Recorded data
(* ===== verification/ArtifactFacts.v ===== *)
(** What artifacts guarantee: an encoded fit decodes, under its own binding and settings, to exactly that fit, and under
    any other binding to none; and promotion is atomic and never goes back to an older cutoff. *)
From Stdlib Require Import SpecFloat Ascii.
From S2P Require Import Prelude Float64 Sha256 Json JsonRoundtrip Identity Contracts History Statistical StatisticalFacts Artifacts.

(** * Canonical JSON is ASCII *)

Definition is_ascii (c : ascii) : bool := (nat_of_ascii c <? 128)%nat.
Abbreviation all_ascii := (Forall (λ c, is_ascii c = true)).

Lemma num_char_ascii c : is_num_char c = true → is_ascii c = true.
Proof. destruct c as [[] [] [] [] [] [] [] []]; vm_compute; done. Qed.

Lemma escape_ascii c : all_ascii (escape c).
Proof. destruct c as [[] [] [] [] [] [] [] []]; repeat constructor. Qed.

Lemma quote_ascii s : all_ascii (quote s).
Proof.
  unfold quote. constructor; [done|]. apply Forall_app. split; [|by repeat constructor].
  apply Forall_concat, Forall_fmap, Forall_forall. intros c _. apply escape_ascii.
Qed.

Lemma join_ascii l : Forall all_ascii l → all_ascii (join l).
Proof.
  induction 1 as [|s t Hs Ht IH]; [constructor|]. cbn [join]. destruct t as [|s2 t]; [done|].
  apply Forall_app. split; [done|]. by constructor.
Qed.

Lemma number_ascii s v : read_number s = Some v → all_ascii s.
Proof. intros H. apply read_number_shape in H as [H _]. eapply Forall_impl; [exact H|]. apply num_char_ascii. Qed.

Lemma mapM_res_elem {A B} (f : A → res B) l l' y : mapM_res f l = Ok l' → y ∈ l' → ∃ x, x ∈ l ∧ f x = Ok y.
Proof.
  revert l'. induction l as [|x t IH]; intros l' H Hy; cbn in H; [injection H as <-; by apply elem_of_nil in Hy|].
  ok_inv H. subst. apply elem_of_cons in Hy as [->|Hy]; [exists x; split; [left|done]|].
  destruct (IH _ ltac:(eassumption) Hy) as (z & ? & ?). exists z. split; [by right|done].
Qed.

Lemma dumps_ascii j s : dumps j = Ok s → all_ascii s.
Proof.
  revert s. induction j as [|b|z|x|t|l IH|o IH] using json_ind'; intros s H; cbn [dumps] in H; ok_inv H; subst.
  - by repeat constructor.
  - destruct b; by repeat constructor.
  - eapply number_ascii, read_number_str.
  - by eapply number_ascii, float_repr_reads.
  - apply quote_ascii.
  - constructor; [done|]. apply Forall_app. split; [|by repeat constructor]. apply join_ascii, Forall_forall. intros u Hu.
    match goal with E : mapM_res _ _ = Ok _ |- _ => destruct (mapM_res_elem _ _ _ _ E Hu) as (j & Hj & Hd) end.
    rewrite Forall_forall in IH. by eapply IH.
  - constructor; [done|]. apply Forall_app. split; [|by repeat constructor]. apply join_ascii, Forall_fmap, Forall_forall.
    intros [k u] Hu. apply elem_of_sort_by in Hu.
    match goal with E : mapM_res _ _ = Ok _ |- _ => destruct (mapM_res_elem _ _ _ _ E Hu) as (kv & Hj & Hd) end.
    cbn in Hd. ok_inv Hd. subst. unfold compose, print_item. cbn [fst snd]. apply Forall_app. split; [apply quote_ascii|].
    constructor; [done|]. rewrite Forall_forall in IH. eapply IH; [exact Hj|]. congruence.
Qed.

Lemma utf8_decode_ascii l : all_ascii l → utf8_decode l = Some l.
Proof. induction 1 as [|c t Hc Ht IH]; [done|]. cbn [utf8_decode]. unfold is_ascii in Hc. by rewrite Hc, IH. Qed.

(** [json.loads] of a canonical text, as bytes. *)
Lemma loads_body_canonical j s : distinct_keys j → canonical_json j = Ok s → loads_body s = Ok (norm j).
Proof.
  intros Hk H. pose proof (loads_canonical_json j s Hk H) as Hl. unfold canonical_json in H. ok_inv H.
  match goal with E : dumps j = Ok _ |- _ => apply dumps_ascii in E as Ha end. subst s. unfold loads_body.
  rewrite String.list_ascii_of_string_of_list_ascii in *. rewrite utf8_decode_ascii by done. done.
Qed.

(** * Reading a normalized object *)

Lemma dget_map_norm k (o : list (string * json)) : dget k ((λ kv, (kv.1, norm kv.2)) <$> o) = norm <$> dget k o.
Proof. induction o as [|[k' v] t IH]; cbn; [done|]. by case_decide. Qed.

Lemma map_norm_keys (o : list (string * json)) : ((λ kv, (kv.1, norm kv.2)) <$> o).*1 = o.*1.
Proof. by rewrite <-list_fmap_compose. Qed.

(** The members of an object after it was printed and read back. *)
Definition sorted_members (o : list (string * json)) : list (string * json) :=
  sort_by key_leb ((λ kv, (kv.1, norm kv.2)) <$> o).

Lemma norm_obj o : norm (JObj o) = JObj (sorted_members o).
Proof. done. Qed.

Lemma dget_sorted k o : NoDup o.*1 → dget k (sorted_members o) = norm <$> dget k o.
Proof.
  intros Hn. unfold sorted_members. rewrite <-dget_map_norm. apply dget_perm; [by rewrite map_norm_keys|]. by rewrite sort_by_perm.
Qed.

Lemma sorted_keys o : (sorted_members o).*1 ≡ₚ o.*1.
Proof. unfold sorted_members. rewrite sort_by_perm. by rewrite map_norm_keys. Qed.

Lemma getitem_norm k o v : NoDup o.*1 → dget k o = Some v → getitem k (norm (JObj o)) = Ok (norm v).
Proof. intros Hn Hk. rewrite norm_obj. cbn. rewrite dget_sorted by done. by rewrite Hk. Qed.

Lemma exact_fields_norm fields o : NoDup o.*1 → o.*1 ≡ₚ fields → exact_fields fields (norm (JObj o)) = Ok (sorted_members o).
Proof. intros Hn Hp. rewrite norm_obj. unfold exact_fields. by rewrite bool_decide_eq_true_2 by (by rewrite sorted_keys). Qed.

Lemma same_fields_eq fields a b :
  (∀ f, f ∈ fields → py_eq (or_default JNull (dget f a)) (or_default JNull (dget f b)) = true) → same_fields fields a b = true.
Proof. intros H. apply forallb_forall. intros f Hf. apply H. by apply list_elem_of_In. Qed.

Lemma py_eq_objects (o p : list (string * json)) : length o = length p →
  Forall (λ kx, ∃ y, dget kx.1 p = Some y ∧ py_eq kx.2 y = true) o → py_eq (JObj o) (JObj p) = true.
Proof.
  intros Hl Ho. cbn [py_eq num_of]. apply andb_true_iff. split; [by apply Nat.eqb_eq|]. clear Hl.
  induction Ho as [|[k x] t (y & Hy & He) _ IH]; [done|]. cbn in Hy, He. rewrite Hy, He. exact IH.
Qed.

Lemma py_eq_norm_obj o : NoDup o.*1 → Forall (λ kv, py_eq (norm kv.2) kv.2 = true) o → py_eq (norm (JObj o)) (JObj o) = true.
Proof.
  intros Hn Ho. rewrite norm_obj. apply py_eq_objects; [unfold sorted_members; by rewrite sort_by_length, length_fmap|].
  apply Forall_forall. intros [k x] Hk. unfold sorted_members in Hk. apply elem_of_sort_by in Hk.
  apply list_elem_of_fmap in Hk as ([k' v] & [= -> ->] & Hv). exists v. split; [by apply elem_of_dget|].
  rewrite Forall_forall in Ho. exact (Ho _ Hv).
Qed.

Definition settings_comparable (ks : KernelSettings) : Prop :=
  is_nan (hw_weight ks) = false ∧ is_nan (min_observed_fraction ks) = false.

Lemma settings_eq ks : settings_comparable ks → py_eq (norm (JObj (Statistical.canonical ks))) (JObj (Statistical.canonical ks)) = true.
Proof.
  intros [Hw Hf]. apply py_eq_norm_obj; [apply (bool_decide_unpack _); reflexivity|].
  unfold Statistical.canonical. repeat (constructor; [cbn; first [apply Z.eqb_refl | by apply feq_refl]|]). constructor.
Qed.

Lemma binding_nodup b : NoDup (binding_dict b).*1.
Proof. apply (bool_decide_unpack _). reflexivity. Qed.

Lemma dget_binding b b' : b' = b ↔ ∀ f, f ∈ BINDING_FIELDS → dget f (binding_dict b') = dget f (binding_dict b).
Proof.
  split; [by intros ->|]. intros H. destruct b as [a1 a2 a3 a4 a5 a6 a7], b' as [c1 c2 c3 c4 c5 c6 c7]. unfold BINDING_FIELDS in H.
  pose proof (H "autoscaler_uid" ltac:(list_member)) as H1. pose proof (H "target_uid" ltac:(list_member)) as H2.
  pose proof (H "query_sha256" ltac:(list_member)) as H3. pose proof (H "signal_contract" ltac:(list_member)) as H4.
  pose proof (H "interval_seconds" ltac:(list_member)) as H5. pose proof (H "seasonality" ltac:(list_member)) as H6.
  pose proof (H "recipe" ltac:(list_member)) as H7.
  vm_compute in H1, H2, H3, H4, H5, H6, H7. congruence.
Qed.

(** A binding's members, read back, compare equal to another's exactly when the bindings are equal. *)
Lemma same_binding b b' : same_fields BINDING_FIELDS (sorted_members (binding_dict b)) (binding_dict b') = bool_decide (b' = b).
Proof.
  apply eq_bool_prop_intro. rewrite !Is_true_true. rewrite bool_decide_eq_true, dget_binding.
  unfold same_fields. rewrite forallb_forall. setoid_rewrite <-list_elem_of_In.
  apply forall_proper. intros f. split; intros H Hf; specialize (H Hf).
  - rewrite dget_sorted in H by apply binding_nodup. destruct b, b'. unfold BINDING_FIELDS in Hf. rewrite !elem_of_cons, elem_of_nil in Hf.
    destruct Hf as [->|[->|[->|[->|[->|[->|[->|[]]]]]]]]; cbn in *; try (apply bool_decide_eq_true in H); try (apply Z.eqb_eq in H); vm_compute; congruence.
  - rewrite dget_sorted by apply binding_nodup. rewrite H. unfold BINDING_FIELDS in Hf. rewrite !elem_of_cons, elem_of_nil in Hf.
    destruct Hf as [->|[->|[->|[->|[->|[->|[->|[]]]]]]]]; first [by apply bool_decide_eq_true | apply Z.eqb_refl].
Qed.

## Task to complete
Retype the entries exactly from the first line, stopping after the line with "Lemma num_char_ascii c".

## Solution for this problem
(* ===== verification/ArtifactFacts.v ===== *)
(** What artifacts guarantee: an encoded fit decodes, under its own binding and settings, to exactly that fit, and under
    any other binding to none; and promotion is atomic and never goes back to an older cutoff. *)
From Stdlib Require Import SpecFloat Ascii.
From S2P Require Import Prelude Float64 Sha256 Json JsonRoundtrip Identity Contracts History Statistical StatisticalFacts Artifacts.

(** * Canonical JSON is ASCII *)

Definition is_ascii (c : ascii) : bool := (nat_of_ascii c <? 128)%nat.
Abbreviation all_ascii := (Forall (λ c, is_ascii c = true)).

Lemma num_char_ascii c : is_num_char c = true → is_ascii c = true.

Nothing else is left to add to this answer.